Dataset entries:
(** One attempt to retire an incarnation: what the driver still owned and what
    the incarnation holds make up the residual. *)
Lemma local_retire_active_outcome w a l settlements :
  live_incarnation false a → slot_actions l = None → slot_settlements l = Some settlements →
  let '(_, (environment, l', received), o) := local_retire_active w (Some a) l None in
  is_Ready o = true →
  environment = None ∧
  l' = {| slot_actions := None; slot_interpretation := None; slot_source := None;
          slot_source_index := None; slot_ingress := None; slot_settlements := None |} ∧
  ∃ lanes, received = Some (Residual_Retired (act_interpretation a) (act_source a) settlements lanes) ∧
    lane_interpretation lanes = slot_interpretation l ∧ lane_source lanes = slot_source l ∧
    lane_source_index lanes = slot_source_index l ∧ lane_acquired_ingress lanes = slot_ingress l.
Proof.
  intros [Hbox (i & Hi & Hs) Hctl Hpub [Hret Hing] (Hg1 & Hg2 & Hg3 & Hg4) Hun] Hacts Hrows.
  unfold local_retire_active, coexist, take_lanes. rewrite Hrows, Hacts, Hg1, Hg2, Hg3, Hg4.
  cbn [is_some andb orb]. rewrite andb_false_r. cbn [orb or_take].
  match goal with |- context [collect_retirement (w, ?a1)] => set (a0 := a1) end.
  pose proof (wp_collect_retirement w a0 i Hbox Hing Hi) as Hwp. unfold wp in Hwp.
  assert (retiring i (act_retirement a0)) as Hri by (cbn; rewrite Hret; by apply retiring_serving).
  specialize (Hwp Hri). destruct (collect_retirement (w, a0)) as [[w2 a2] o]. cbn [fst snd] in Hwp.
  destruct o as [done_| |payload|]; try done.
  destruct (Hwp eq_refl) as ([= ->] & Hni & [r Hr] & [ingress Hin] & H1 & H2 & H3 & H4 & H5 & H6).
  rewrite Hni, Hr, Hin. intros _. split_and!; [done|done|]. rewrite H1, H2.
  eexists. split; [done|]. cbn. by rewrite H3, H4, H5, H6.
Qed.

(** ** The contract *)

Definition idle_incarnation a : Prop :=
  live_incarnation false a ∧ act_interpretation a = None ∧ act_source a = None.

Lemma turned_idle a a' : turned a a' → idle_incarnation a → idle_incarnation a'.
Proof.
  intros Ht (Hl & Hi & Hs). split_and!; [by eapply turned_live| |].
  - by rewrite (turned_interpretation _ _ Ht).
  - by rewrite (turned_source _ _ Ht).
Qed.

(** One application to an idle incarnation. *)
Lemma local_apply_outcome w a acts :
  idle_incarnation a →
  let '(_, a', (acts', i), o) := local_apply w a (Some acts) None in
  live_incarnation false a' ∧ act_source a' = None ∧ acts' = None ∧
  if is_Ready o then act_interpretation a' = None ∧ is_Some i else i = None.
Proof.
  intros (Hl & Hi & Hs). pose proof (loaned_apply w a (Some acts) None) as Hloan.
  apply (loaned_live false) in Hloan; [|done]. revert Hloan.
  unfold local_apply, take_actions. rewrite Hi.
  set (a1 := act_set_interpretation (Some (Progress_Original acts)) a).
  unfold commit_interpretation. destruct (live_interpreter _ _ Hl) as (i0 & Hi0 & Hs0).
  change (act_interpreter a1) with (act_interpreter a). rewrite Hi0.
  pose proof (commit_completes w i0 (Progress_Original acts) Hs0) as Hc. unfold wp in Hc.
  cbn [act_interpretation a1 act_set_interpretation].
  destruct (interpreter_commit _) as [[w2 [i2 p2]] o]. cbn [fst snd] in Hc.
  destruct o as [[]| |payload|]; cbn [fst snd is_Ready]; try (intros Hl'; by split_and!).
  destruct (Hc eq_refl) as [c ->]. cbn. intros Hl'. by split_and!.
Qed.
...
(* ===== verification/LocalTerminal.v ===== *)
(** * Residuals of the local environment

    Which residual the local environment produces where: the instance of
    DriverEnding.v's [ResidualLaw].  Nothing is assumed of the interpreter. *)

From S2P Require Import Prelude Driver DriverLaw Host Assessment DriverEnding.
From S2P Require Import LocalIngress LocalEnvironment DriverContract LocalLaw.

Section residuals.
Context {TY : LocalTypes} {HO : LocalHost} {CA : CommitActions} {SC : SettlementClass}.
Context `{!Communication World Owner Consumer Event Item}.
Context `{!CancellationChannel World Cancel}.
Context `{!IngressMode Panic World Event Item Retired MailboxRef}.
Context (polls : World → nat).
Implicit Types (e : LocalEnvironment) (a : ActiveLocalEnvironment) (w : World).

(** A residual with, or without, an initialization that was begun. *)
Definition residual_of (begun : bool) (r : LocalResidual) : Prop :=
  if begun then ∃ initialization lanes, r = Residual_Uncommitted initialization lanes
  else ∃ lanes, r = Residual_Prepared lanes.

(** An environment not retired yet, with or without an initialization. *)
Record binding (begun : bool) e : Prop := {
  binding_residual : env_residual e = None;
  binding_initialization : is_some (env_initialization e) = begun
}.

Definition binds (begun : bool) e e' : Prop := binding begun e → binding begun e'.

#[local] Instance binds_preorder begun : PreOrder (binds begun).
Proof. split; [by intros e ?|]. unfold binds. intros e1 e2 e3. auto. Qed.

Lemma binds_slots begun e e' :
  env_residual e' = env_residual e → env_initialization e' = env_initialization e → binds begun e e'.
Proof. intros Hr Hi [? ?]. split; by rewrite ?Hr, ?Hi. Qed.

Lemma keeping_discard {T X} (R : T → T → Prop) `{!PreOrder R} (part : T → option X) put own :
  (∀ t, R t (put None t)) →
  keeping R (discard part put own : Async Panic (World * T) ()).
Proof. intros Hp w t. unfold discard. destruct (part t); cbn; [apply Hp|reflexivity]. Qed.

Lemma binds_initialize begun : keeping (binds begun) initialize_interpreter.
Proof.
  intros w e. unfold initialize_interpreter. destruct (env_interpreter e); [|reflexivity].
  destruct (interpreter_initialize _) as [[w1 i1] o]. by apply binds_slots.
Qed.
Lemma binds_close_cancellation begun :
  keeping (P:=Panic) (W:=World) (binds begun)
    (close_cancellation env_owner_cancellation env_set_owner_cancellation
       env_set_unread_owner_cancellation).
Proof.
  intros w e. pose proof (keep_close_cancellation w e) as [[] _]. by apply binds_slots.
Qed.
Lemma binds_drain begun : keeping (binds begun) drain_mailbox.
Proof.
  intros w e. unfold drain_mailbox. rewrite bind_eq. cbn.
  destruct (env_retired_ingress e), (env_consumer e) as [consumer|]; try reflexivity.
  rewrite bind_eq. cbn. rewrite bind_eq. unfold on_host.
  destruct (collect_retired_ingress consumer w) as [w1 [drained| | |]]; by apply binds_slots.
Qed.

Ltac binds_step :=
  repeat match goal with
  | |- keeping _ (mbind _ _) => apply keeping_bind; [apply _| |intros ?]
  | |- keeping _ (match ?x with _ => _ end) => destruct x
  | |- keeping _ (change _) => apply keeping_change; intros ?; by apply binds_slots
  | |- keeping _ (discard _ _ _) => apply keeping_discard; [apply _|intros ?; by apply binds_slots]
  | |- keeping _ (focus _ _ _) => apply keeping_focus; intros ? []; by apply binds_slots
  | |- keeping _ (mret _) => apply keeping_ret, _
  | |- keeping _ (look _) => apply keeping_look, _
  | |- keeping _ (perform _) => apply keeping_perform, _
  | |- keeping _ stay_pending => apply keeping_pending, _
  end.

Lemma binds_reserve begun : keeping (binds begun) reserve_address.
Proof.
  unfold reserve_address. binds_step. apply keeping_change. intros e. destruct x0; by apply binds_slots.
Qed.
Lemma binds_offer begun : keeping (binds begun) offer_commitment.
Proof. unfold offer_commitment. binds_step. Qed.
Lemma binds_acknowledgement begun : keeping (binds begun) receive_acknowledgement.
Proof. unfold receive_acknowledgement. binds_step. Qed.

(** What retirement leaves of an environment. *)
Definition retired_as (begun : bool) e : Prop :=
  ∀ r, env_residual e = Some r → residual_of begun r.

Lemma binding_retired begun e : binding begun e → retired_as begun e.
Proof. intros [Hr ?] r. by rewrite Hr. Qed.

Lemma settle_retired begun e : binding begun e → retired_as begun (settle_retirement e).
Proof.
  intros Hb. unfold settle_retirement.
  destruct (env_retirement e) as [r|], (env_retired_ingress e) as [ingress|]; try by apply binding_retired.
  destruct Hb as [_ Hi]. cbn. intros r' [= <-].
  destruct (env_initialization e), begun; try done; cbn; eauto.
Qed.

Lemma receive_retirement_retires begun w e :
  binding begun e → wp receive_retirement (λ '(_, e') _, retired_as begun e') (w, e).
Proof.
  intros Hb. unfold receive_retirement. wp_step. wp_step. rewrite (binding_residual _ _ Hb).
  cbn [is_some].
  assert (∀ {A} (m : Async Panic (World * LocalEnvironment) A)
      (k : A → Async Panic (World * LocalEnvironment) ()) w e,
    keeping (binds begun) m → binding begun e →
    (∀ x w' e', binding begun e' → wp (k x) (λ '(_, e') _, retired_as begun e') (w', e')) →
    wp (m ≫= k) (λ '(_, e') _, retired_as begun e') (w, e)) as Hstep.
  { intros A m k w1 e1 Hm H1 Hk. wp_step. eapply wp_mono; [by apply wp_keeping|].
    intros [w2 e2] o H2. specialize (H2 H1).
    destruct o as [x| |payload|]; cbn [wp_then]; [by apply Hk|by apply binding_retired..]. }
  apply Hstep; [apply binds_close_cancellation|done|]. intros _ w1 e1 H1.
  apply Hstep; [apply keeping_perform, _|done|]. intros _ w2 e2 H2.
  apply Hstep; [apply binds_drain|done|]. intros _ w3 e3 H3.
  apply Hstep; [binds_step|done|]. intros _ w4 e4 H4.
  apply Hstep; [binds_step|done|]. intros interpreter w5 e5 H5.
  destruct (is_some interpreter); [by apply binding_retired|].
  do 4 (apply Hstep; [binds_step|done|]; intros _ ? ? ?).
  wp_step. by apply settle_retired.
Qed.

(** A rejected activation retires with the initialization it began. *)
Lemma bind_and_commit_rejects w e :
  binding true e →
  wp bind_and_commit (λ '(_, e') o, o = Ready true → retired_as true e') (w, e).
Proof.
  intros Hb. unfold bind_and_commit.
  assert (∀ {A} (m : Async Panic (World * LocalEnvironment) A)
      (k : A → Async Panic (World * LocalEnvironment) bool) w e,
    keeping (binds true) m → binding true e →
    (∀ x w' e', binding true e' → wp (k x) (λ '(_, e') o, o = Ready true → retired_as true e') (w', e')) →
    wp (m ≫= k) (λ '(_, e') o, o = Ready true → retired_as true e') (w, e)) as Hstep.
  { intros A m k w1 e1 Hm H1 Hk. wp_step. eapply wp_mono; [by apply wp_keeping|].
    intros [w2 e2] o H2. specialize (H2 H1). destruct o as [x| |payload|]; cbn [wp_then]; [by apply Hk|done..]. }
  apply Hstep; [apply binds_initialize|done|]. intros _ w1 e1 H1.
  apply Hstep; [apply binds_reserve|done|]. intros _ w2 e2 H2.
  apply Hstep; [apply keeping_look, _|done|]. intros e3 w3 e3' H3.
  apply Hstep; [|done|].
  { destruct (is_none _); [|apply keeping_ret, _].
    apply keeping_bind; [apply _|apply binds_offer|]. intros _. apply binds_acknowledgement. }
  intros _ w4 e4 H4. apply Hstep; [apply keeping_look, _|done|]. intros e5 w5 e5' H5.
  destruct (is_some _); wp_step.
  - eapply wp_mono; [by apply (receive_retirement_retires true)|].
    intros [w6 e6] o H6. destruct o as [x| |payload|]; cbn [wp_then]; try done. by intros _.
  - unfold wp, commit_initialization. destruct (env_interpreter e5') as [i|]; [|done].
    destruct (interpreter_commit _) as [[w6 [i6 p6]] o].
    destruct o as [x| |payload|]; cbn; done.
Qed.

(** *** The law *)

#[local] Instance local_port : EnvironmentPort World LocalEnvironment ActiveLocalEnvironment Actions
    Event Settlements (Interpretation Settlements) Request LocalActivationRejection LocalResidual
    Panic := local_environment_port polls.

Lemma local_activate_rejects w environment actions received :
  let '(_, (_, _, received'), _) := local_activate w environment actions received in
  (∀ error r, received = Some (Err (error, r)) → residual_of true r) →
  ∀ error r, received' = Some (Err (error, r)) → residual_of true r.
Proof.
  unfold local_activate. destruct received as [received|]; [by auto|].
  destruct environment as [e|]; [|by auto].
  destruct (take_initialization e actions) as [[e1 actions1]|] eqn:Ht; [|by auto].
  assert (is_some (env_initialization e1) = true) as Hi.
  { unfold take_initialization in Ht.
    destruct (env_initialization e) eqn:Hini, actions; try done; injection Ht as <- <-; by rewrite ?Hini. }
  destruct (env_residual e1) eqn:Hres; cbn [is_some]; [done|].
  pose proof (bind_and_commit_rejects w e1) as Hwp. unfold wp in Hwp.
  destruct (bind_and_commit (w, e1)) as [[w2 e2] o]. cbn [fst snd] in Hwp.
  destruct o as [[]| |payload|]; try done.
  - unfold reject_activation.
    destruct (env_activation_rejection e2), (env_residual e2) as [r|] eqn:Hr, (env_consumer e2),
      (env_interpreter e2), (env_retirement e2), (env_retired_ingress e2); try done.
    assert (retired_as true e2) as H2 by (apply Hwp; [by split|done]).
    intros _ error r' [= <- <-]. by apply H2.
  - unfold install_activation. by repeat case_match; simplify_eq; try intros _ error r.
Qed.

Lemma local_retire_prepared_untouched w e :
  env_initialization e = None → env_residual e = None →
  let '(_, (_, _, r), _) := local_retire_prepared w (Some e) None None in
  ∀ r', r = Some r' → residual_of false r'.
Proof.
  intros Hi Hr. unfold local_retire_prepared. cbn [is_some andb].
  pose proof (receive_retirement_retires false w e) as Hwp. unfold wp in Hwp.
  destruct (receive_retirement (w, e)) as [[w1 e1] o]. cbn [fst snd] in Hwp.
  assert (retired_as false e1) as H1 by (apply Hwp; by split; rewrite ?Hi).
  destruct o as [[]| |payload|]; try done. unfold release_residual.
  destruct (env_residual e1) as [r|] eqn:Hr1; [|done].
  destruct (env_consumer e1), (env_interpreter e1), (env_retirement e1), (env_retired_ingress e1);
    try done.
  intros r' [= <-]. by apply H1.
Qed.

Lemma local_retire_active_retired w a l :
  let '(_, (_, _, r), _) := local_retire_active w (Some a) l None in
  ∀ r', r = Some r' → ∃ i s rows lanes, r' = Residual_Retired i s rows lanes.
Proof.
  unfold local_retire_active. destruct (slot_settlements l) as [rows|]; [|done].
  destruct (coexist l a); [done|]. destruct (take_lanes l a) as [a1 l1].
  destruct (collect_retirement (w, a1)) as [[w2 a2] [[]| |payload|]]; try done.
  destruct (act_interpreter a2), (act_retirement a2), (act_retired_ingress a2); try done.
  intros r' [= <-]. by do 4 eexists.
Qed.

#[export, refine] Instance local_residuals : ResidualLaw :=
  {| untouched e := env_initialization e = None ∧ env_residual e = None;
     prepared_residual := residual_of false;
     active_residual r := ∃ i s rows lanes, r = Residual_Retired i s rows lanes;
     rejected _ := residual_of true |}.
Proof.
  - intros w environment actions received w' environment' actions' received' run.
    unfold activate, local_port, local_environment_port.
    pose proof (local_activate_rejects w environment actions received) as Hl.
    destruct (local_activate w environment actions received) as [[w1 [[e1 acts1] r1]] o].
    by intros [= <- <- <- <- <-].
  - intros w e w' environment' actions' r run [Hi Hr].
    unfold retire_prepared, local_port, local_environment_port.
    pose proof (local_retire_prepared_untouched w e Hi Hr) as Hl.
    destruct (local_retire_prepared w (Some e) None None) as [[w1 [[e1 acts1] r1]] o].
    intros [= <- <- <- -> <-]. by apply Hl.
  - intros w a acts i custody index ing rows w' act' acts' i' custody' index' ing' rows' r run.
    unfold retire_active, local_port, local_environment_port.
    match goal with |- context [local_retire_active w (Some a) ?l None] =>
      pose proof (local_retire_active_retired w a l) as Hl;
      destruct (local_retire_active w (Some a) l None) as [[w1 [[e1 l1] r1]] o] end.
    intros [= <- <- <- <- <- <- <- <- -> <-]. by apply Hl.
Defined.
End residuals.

Task description>
In the data above, find the line with "intros [Hbox (i" and the line with "cbn [is_some andb orb].". Retype both, plus every line between them, exactly.

Final answer>
  intros [Hbox (i & Hi & Hs) Hctl Hpub [Hret Hing] (Hg1 & Hg2 & Hg3 & Hg4) Hun] Hacts Hrows.
  unfold local_retire_active, coexist, take_lanes. rewrite Hrows, Hacts, Hg1, Hg2, Hg3, Hg4.
  cbn [is_some andb orb]. rewrite andb_false_r. cbn [orb or_take].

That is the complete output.